§ EXERCISE INSTRUCTIONS: Exactly reproduce the data from its first line through the line with "Module SellerRules.", leaving out every line after it.

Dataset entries
(* ===== verification/SellerRules.v ===== *)
(** * Seller onboarding rules

    [seller_rules.py]: the states of a seller account, the decision of every
    operation, the listing permission, and the transition table the module keeps
    beside them. *)

From S2P Require Import Prelude PyValue.

Module SellerRules.

Inductive SellerStatus :=
| REGISTERED | DOCUMENTS_SUBMITTED | UNDER_REVIEW | APPROVED | ACTIVE | REJECTED | SUSPENDED | BANNED.

#[global] Instance SellerStatus_eq : EqDecision SellerStatus.
Proof. solve_decision. Defined.

Definition all_statuses : list SellerStatus :=
  [REGISTERED; DOCUMENTS_SUBMITTED; UNDER_REVIEW; APPROVED; ACTIVE; REJECTED; SUSPENDED; BANNED].

Definition value (s : SellerStatus) : string :=
  match s with
  | REGISTERED => "registered" | DOCUMENTS_SUBMITTED => "documents_submitted" | UNDER_REVIEW => "under_review"
  | APPROVED => "approved" | ACTIVE => "active" | REJECTED => "rejected" | SUSPENDED => "suspended" | BANNED => "banned"
  end.

Definition TERMINAL : list SellerStatus := [BANNED].

Inductive DocumentType := NATIONAL_ID | TRADE_LICENCE | TAX_REGISTRATION | BANK_STATEMENT.

#[global] Instance DocumentType_eq : EqDecision DocumentType.
Proof. solve_decision. Defined.

Definition doc_value (d : DocumentType) : string :=
  match d with
  | NATIONAL_ID => "national_id" | TRADE_LICENCE => "trade_licence"
  | TAX_REGISTRATION => "tax_registration" | BANK_STATEMENT => "bank_statement"
  end.

(** [DocumentType(value)] *)
Definition document_type (v : string) : option DocumentType :=
  List.find (λ d, doc_value d =?s v) [NATIONAL_ID; TRADE_LICENCE; TAX_REGISTRATION; BANK_STATEMENT].

Definition REQUIRED_DOCUMENTS : list DocumentType := [NATIONAL_ID; TRADE_LICENCE].

Definition CURRENT_CONTRACT_VERSION : Z := 1.
Definition COMMISSION_BPS_BY_VERSION : list (Z * Z) := [(1, 1200)].

Definition commission_bps (version : option Z) : option Z :=
  match version with Some v => dict_get COMMISSION_BPS_BY_VERSION v | None => None end.

Definition EVENT_REGISTERED := "SellerRegistered".
Definition EVENT_DOCUMENTS_SUBMITTED := "SellerDocumentsSubmitted".
Definition EVENT_REVIEW_STARTED := "SellerReviewStarted".
Definition EVENT_APPROVED := "SellerApproved".
Definition EVENT_REJECTED := "SellerRejected".
Definition EVENT_ACTIVATED := "SellerActivated".
Definition EVENT_SUSPENDED := "SellerSuspended".
Definition EVENT_REINSTATED := "SellerReinstated".
Definition EVENT_BANNED := "SellerBanned".

Inductive Outcome := OK | INVALID | NOT_ALLOWED.

#[global] Instance Outcome_eq : EqDecision Outcome.
Proof. solve_decision. Defined.

Record Decision := {
  outcome : Outcome;
  new_status : option SellerStatus;
  event : option string;
  detail : string;
}.

Definition ok (d : Decision) : bool := bool_decide (outcome d = OK).

Definition _ok (s : SellerStatus) (e d : string) : Decision :=
  {| outcome := OK; new_status := Some s; event := Some e; detail := d |}.
Definition _not_allowed (d : string) : Decision :=
  {| outcome := NOT_ALLOWED; new_status := None; event := None; detail := d |}.
Definition _invalid (d : string) : Decision :=
  {| outcome := INVALID; new_status := None; event := None; detail := d |}.

(** [SellerStatus(value)], or None *)
Definition _as_status (v : string) : option SellerStatus := List.find (λ s, value s =?s v) all_statuses.

Definition may_list_products (status : string) (accepted : option Z) (current : Z) : bool :=
  if negb (bool_decide (_as_status status = Some ACTIVE)) then false else bool_decide (accepted = Some current).

Definition may_receive_orders (status : string) (accepted : option Z) (current : Z) : bool :=
  may_list_products status accepted current.

Definition needs_contract_acceptance (status : string) (accepted : option Z) (current : Z) : bool :=
  if negb (_as_status status in_ [Some ACTIVE; Some APPROVED]) then false else negb (bool_decide (accepted = Some current)).

(** The required types not among [submitted]; unknown types are ignored. *)
Definition missing_documents (submitted : list string) : list DocumentType :=
  List.filter (λ d, negb (existsb (λ v, bool_decide (document_type v = Some d)) submitted)) REQUIRED_DOCUMENTS.

(** [sorted(d.value for d in ...)] *)
Definition missing_names (submitted : list string) : list string :=
  sort_by Datatypes.id (map doc_value (missing_documents submitted)).

(** [not s or not s.strip()] *)
Definition blank (s : string) : bool := is_empty s || is_empty (strip s).

Definition plan_registration (legal_name display_name contact_email : string) : Decision :=
  if blank legal_name then _invalid "legal_name is required"
  else if blank display_name then _invalid "display_name is required"
  else if is_empty contact_email || negb (contains "@" contact_email) then
    _invalid "contact_email must be an email address"
  else _ok REGISTERED EVENT_REGISTERED "registered; documents required before review".

Definition plan_document_submission (status : string) (submitted : list string) : Decision :=
  match _as_status status with
  | None => _not_allowed ("unrecognised seller status " +:+ repr_str status)
  | Some current =>
      if negb (current in_ [REGISTERED; REJECTED; DOCUMENTS_SUBMITTED]) then
        _not_allowed ("documents cannot be submitted from " +:+ value current +:+
          " (a seller past review resubmits by appealing, not by uploading)")
      else match missing_documents submitted with
           | [] => _ok DOCUMENTS_SUBMITTED EVENT_DOCUMENTS_SUBMITTED "queued for review"
           | _ => _invalid ("missing required document(s): " +:+ join ", " (missing_names submitted))
           end
  end.

Definition plan_review_start (status : string) : Decision :=
  if negb (bool_decide (_as_status status = Some DOCUMENTS_SUBMITTED)) then
    _not_allowed ("review can only start from documents_submitted, not " +:+ repr_str status)
  else _ok UNDER_REVIEW EVENT_REVIEW_STARTED "under review".

Definition plan_review_result (status : string) (approved : bool) (reason : string) : Decision :=
  if negb (bool_decide (_as_status status = Some UNDER_REVIEW)) then
    _not_allowed ("a verdict requires a review in progress; status is " +:+ repr_str status)
  else if approved then _ok APPROVED EVENT_APPROVED "approved; contract acceptance required before selling"
  else if blank reason then _invalid "a rejection must carry a reason the seller can act on"
  else _ok REJECTED EVENT_REJECTED (strip reason).

Definition plan_contract_acceptance (status : string) (version current_version : Z) : Decision :=
  if negb (_as_status status in_ [Some APPROVED; Some ACTIVE]) then
    _not_allowed ("contract cannot be accepted from " +:+ repr_str status +:+ "; it requires a completed review")
  else if negb (version =? current_version) then
    _invalid ("contract version " +:+ dec version +:+ " is not the current version " +:+ dec current_version +:+
      "; the seller was shown terms that are no longer in force")
  else _ok ACTIVE EVENT_ACTIVATED ("active on contract version " +:+ dec version).

Definition plan_suspension (status reason : string) : Decision :=
  if negb (bool_decide (_as_status status = Some ACTIVE)) then
    _not_allowed ("only an active seller can be suspended, not " +:+ repr_str status)
  else if blank reason then _invalid "a suspension must carry a reason"
  else _ok SUSPENDED EVENT_SUSPENDED (strip reason).

Definition plan_reinstatement (status : string) : Decision :=
  if negb (bool_decide (_as_status status = Some SUSPENDED)) then
    _not_allowed ("only a suspended seller can be reinstated, not " +:+ repr_str status)
  else _ok ACTIVE EVENT_REINSTATED "reinstated".

Definition plan_ban (status reason : string) : Decision :=
  match _as_status status with
  | None => _not_allowed ("unrecognised seller status " +:+ repr_str status)
  | Some BANNED => _not_allowed "seller is already banned"
  | Some _ => if blank reason then _invalid "a ban must carry a reason" else _ok BANNED EVENT_BANNED (strip reason)
  end.

(** The table kept for documentation and tests. *)
Definition TRANSITIONS (s : SellerStatus) : list SellerStatus :=
  match s with
  | REGISTERED => [DOCUMENTS_SUBMITTED; BANNED]
  | DOCUMENTS_SUBMITTED => [DOCUMENTS_SUBMITTED; UNDER_REVIEW; BANNED]
  | UNDER_REVIEW => [APPROVED; REJECTED; BANNED]
  | APPROVED => [ACTIVE; BANNED]
  | ACTIVE => [ACTIVE; SUSPENDED; BANNED]
  | REJECTED => [DOCUMENTS_SUBMITTED; BANNED]
  | SUSPENDED => [ACTIVE; BANNED]
  | BANNED => []
  end.

Definition reachable_statuses (status : string) : list SellerStatus :=
  match _as_status status with Some s => TRANSITIONS s | None => [] end.

(** ** Lemmas *)

Lemma as_seller_status_value s : _as_status (value s) = Some s.
Proof. by destruct s. Qed.

Lemma as_status_inv v s : _as_status v = Some s → v = value s.
Proof. intros H. apply find_elem in H as [_ H]. by apply bool_decide_eq_true in H. Qed.

(** The decisions an existing account can be subject to. *)
Inductive operation :=
| SubmitDocuments (submitted : list string)
| StartReview
| RecordResult (approved : bool) (reason : string)
| AcceptContract (version : Z)
| Suspend (reason : string)
| Reinstate
| Ban (reason : string).

Definition plan (op : operation) (status : string) : Decision :=
  match op with
  | SubmitDocuments submitted => plan_document_submission status submitted
  | StartReview => plan_review_start status
  | RecordResult approved reason => plan_review_result status approved reason
  | AcceptContract version => plan_contract_acceptance status version CURRENT_CONTRACT_VERSION
  | Suspend reason => plan_suspension status reason
  | Reinstate => plan_reinstatement status
  | Ban reason => plan_ban status reason
  end.

(** The event of each accepted move. *)
Definition event_for (from to : SellerStatus) : option string :=
  match from, to with
  | (REGISTERED | REJECTED | DOCUMENTS_SUBMITTED), DOCUMENTS_SUBMITTED => Some EVENT_DOCUMENTS_SUBMITTED
  | DOCUMENTS_SUBMITTED, UNDER_REVIEW => Some EVENT_REVIEW_STARTED
  | UNDER_REVIEW, APPROVED => Some EVENT_APPROVED
  | UNDER_REVIEW, REJECTED => Some EVENT_REJECTED
  | (APPROVED | ACTIVE), ACTIVE => Some EVENT_ACTIVATED
  | ACTIVE, SUSPENDED => Some EVENT_SUSPENDED
  | SUSPENDED, ACTIVE => Some EVENT_REINSTATED
  | BANNED, _ => None
  | _, BANNED => Some EVENT_BANNED
  | _, _ => None
  end.

Lemma seller_plan_ok op status :
  ok (plan op status) = true →
  ∃ from to, _as_status status = Some from ∧ new_status (plan op status) = Some to ∧ to ∈ TRANSITIONS from ∧
    event (plan op status) = event_for from to ∧ is_Some (event_for from to) ∧
    (∀ v, op = AcceptContract v → v = CURRENT_CONTRACT_VERSION) ∧
    (event_for from to = Some EVENT_ACTIVATED ↔ ∃ v, op = AcceptContract v).
Proof.
  destruct op as [docs| |approved reason|version|reason| |reason]; cbn [plan].
  - unfold plan_document_submission. destruct (_as_status status) as [s|]; [|done].
    unfold in_listb. case_bool_decide as Hs; [|done]. destruct (missing_documents docs); [|done]. intros _.
    exists s, DOCUMENTS_SUBMITTED. elem_cases Hs; subst; (split_and!; [done|done|by_compute|done|by eexists|done|split; [done|by intros [? ?]]]).
  - unfold plan_review_start. case_bool_decide as Hs; [|done]. intros _. rewrite Hs.
    eexists _, _; (split_and!; [done|done|by_compute|done|by eexists|done|split; [done|by intros [? ?]]]).
  - unfold plan_review_result. case_bool_decide as Hs; [|done]. cbn [negb]. rewrite Hs.
    destruct approved; [|destruct (blank reason); [done|]]; intros _;
      eexists _, _; (split_and!; [done|done|by_compute|done|by eexists|done|split; [done|by intros [? ?]]]).
  - unfold plan_contract_acceptance, in_listb. case_bool_decide as Hs; [|done]. cbn [negb].
    destruct (version =? _) eqn:E; [|done]. apply Z.eqb_eq in E. intros _.
    elem_cases Hs; subst; rewrite Hs;
      (eexists _, _; split_and!; [done|done|by_compute|done|by eexists|by intros ? [= <-]|split; [by eexists|done]]).
  - unfold plan_suspension. case_bool_decide as Hs; [|done]. cbn [negb]. rewrite Hs. destruct (blank reason); [done|].
    intros _. eexists _, _; (split_and!; [done|done|by_compute|done|by eexists|done|split; [done|by intros [? ?]]]).
  - unfold plan_reinstatement. case_bool_decide as Hs; [|done]. intros _. rewrite Hs.
    eexists _, _; (split_and!; [done|done|by_compute|done|by eexists|done|split; [done|by intros [? ?]]]).
  - unfold plan_ban. destruct (_as_status status) as [s|]; [|done]. destruct (blank reason); [by destruct s|].
    destruct s; try done; intros _; eexists _, BANNED;
      (split_and!; [done|done|by_compute|done|by eexists|done|split; [done|by intros [? ?]]]).
Qed.

(** The documented table is the machine: a seller in a recognised state
    can be moved to a state by some request exactly when the table lists that
    state, and a seller in an unrecognised state by none. *)
Theorem table_is_the_machine (status : string) (to : SellerStatus) :
  to ∈ reachable_statuses status ↔
  ∃ op, ok (plan op status) = true ∧ new_status (plan op status) = Some to.
Proof.
  unfold reachable_statuses. split.
  - destruct (_as_status status) as [s|] eqn:Es; [|by intros ?%not_elem_of_nil]. apply as_status_inv in Es as ->.
    intros H. destruct s; cbn [TRANSITIONS] in H; elem_cases H; subst.
    all: first [exists (Ban "x"); by split
      | exists (SubmitDocuments ["national_id"; "trade_licence"]); by split
      | exists StartReview; by split | exists (RecordResult true ""); by split
      | exists (RecordResult false "x"); by split | exists (AcceptContract 1); by split
      | exists (Suspend "x"); by split | exists Reinstate; by split].
  - intros (op & Hok & Hn). destruct (seller_plan_ok op status Hok) as (from & to' & -> & Hn' & Hin & _). congruence.
Qed.

End SellerRules.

§ ANSWER BELOW:
(* ===== verification/SellerRules.v ===== *)
(** * Seller onboarding rules

    [seller_rules.py]: the states of a seller account, the decision of every
    operation, the listing permission, and the transition table the module keeps
    beside them. *)

From S2P Require Import Prelude PyValue.

Module SellerRules.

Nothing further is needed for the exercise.